Il met un instant à répondre, trop obnubilé par son hameçon.
— Il y a eu une énième manifestation de la part de tes petits copains les Narodims. La porte du Conseil était la cible des lames. Je pense qu'il vous suffira d'aller crier là-bas une ou deux fois de plus et vous réussirez à la trouer assez pour créer une fenêtre.
— J'imagine que le Conseil n'a toujours pas dit un mot... soupiré-je.
Il me regarde d'un air désoler et secoue la tête. Je ne peux pas vraiment dire que cela me surprend. Cela fait des années que nous —les Narodims— allons régulièrement devant le Conseil pour demander un changement de loi. Nous revendiquons le droit d'avoir une deuxième opportunité de contrôler nos pouvoirs rendus à l'âge adulte. Mais pour l'heure, le Conseil n'entend même pas l'écho de nos mots. Je me souviens encore de la fois où j'avais tenté de faire un simple courant d'air pour refroidir un gâteau fait par ma mère mais qu'à la place, j'avais engendré une bourrasque telle que certaines portes de ma maison s'étaient brisées.
La fois qui a été décisive, c'est lorsque j'ai propulsé un élève de ma classe dans un mur et qu'il a écopé d'un mois à l'hôpital et d'un traumatisme crânien. Le soir même, mes pouvoirs de l'air m'ont été retirés, me rendant Narodim. J'étais effondrée. Mais ce jour m'a fait comprendre que quelque chose d'autre m'attendait. Quelque chose pour laquelle j'étais douée. Le combat à mains armées. Les dagues sont pour moins une évidence depuis le jour où j'ai posé les doigts dessus, chez un forgeron du village. Maintenant, elles sont les extensions de mes bras. À cette pensée, je tapote ma ceinture et mes cuissardes pour vérifier qu'elles soient bien là. Ces lames coûtent trop cher pour les perdre.
Lorindol joue avec sa canne, tirant sur sa ligne puis la faisant retourner au large. C'est un piètre pêcheur, mais il se plaît à croire le contraire parce qu'il a un jour attrapé un maquereau. Il n'a pas la patience pour la pêche. Ni la vivacité pour la chasse. Un gros caillou tombe dans l'eau, pile à côté de l'hameçon. Je me retourne vers l'entrée de la baie sachant, sans même l'avoir vu, qui s'y trouve. Qui d'autre que Vorondil pour faire ça...
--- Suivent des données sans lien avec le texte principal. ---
Lemma readuntil_found sep w pre post :
  w_socket w = Some (pre ++ sep :: post) -> sep ∉ pre ->
  DefaultClient_readuntil sep w = (Ok pre, set_socket (Some post) w).
Proof.
  intros Hs Hnot. unfold DefaultClient_readuntil. run_m.
  rewrite Hs, (cut_at_first _ _ _ Hnot). reflexivity.
Qed.

(** X5 ([readuntil]): on an open socket, when the separator comes in the
    peer's stream, [readuntil] returns what precedes its first occurrence
    and leaves what follows it, the separator itself being dropped; when
    the stream ends without a separator, it closes the socket and raises
    a driver error. *)
Theorem readuntil_first_separator sep w :
  (forall pre post,
     w_socket w = Some (pre ++ sep :: post) -> sep ∉ pre ->
     DefaultClient_readuntil sep w = (Ok pre, set_socket (Some post) w)) /\
  (forall peer,
     w_socket w = Some peer -> sep ∉ peer ->
     DefaultClient_readuntil sep w
     = (Raise (Reql ReqlDriverError [Lit "Connection is closed."]),
        set_socket None (set_trace (w_trace w ++ [EvShutdown]) w))).
Proof.
  split.
  - intros pre post. apply readuntil_found.
  - intros peer Hs Hnot.
    unfold DefaultClient_readuntil, DefaultClient_close,
      DefaultClient_is_open. run_m.
    rewrite Hs, (cut_at_none _ _ Hnot). reflexivity.
Qed.

(** X6 ([DefaultClient.close] is idempotent): closing twice is closing
    once; the socket is shut down at most once, and the client is not
    open afterwards. *)
Theorem client_close_idempotent w :
  (exec DefaultClient_close in DefaultClient_close) w = DefaultClient_close w
  /\ DefaultClient_is_open (snd (DefaultClient_close w)) = false.
Proof.
  unfold DefaultClient_close, DefaultClient_is_open. run_m.
  destruct (w_socket w) eqn:Hs; simpl; by rewrite ?Hs.
Qed.

(** X7 (the client's address and port): [Connection.client_port] returns
    the local port exactly when the connection is open, but
    [Connection.client_address] returns [None] in every state, because
    [DefaultClient.client_address] answers [None] when the socket is open;
    asked directly on a closed socket, the client raises [RuntimeError]. *)
Theorem client_address_is_never_known sockname w :
  Connection_client_address sockname w = Ok None /\
  Connection_client_port sockname w
  = Ok (if Connection_is_open w then Some (snd sockname) else None) /\
  (Connection_is_open w = false ->
   DefaultClient_client_address sockname w = Raise RuntimeError).
Proof.
  unfold Connection_client_address, Connection_client_port,
    DefaultClient_client_address, DefaultClient_client_port,
    Connection_is_open.
  destruct (DefaultClient_is_open w); done.
Qed.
— Tu fais chier ! J'en avais un ! ment Lorindol
Vorondil éclate d'un rire rauque, semblable à sa voix, et accourt vers nous.
— Ne t'inquiète pas, je suis certain qu'il n'était pas bon.
Il manque de tomber plusieurs fois en descendant, comme si ses gros muscles, couplés à son enveloppe graisseuse, l'empêchent d'avoir une mobilité optimale.
— Je suis content de te voir Qorwin, m'avoue-t-il en me donnant une accolade. On dirait que ton voyage s'est bien passé !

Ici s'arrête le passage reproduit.